The arterial injury, dressing application, and compression were performed by the same investigator (Hsu, S.D.) for all experiments to minimise variability. The surgeon was blinded to the type of test material to be used for each animal prior to dressing application. The products were applied according to the manufacturers’ instructions. In brief, a package of one of the types of treatment dressing was opened and applied directly over the arterial wound after the 45 s free bleed. After 30 s of compression, a 500 mL volume of Hextend (6% hetastarch in balanced electrolytes plus glucose) was given intravenously for fluid resuscitation to compensate for pre-treatment blood loss. The colloid fluid was administered intravenously at a rate of 100 mL/min to attain a MAP of 65 mmHg (the average baseline blood pressure of anesthetised pigs). After 5 min of compression, haemostasis was observed for 3 min without removal of the laparotomy gauze. If the initial bleeding had not been controlled, the laparotomy gauze and dressing were removed and fresh dressings were applied. Compression was then repeated for 2 min and haemostasis was observed for the next 3 h.

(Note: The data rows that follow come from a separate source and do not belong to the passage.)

Lemma path_ancestors v l :
  path_to_root ROOT G v l -> forall c, c ∈ l <-> ancestor_or_self G c v.
Proof.
  intros Hpath c. split.
  - induction Hpath as [|v u l Hv Hp Hpath IH].
    + intros ->%list_elem_of_singleton. apply rtc_refl.
    + intros [->|Hc]%elem_of_cons; [apply rtc_refl|].
      eapply rtc_r; [apply IH, Hc|].
      apply elem_of_predecessors. rewrite Hp. by apply list_elem_of_singleton.
  - intros Hanc. revert l Hpath. unfold ancestor_or_self in Hanc.
    pattern v. eapply rtc_ind_r; [| |exact Hanc].
    + intros l Hpath. destruct (path_head _ _ Hpath) as [l' ->]. left.
    + intros m t Hcm Hmt IH l Hpath.
      apply elem_of_predecessors in Hmt.
      inversion Hpath as [|v' u l' Hv Hp Hpath']; subst.
      * rewrite (tree_root _ _ Htree) in Hmt. by apply elem_of_nil in Hmt.
      * rewrite Hp in Hmt. apply list_elem_of_singleton in Hmt. subst u.
        right. by apply IH.
Qed.

Lemma ancestor_depth (depth : node -> nat) :
  (forall u v, (u, v) ∈ edges G -> depth u < depth v) ->
  forall c t, ancestor_or_self G c t -> c = t \/ depth c < depth t.
Proof.
  intros Hdepth c t. induction 1 as [|c m t Hcm Hmt IH]; [by left|].
  right. apply Hdepth in Hcm. destruct IH as [->|]; lia.
Qed.

Lemma path_NoDup v l : path_to_root ROOT G v l -> NoDup l.
Proof.
  destruct (tree_acyclic _ _ Htree) as [depth Hdepth].
  induction 1 as [|v u l Hv Hp Hpath IH]; [apply NoDup_singleton|].
  constructor; [|exact IH].
  intros Hin. apply (path_ancestors _ _ Hpath) in Hin.
  apply (ancestor_depth depth Hdepth) in Hin.
  assert (Hedge : (u, v) ∈ edges G).
  { apply elem_of_predecessors. rewrite Hp. by apply list_elem_of_singleton. }
  apply Hdepth in Hedge. destruct Hin as [->|]; lia.
Qed.

Lemma path_nodes v l :
  v ∈ nodes G -> path_to_root ROOT G v l -> forall w, w ∈ l -> w ∈ nodes G.
Proof.
  intros Hv Hpath. induction Hpath as [|v u l Hne Hp Hpath IH]; intros w.
  - by intros ->%list_elem_of_singleton.
  - intros [->|Hw]%elem_of_cons; [exact Hv|]. apply IH; [|exact Hw].
    assert (Hedge : (u, v) ∈ edges G).
    { apply elem_of_predecessors. rewrite Hp. by apply list_elem_of_singleton. }
    by apply (tree_wf _ _ Htree) in Hedge as [? _].
Qed.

The animals were monitored for up to 3 h or until death, which was pronounced when the end-tidal PCO2 and MAP fell below 15 mmHg and 20 mmHg, respectively, and remained at these levels for at least 2 min. The survival time was recorded and the final blood samples (arterial) were collected (for haematological measurements) before the animals were euthanised. The surviving animals were scanned using magnetic resonance imaging (MRI) to obtain images of the arterial blood flow and vascular structures in the legs. In addition, the stability of the haemostasis provided by the haemostatic dressings was tested by flexing and stretching the wounded legs of the surviving animals five times, to mimic walking. At the end of the experiments, the dressings were slowly removed from the wounds to examine the status of the haemostatic clots and patency of the vessels. The animals were then euthanised and tissue samples containing the injured artery, adjacent femoral vein, femoral nerve, and muscle tissues were collected for histologic examination.

Data analysis

Data were expressed as mean ± standard error of the mean and analysed by one-way Analysis of Variance (ANOVA) test; p < 0.05 was considered statistically significant19.

Ethical approval

Animal Care Committee at National Defence Medical Centre, Taiwan, Republic of China (R.O.C.), approved the procedures involving animal subjects (Institutional Animal Care and Use Committee (IACUC)-15-337).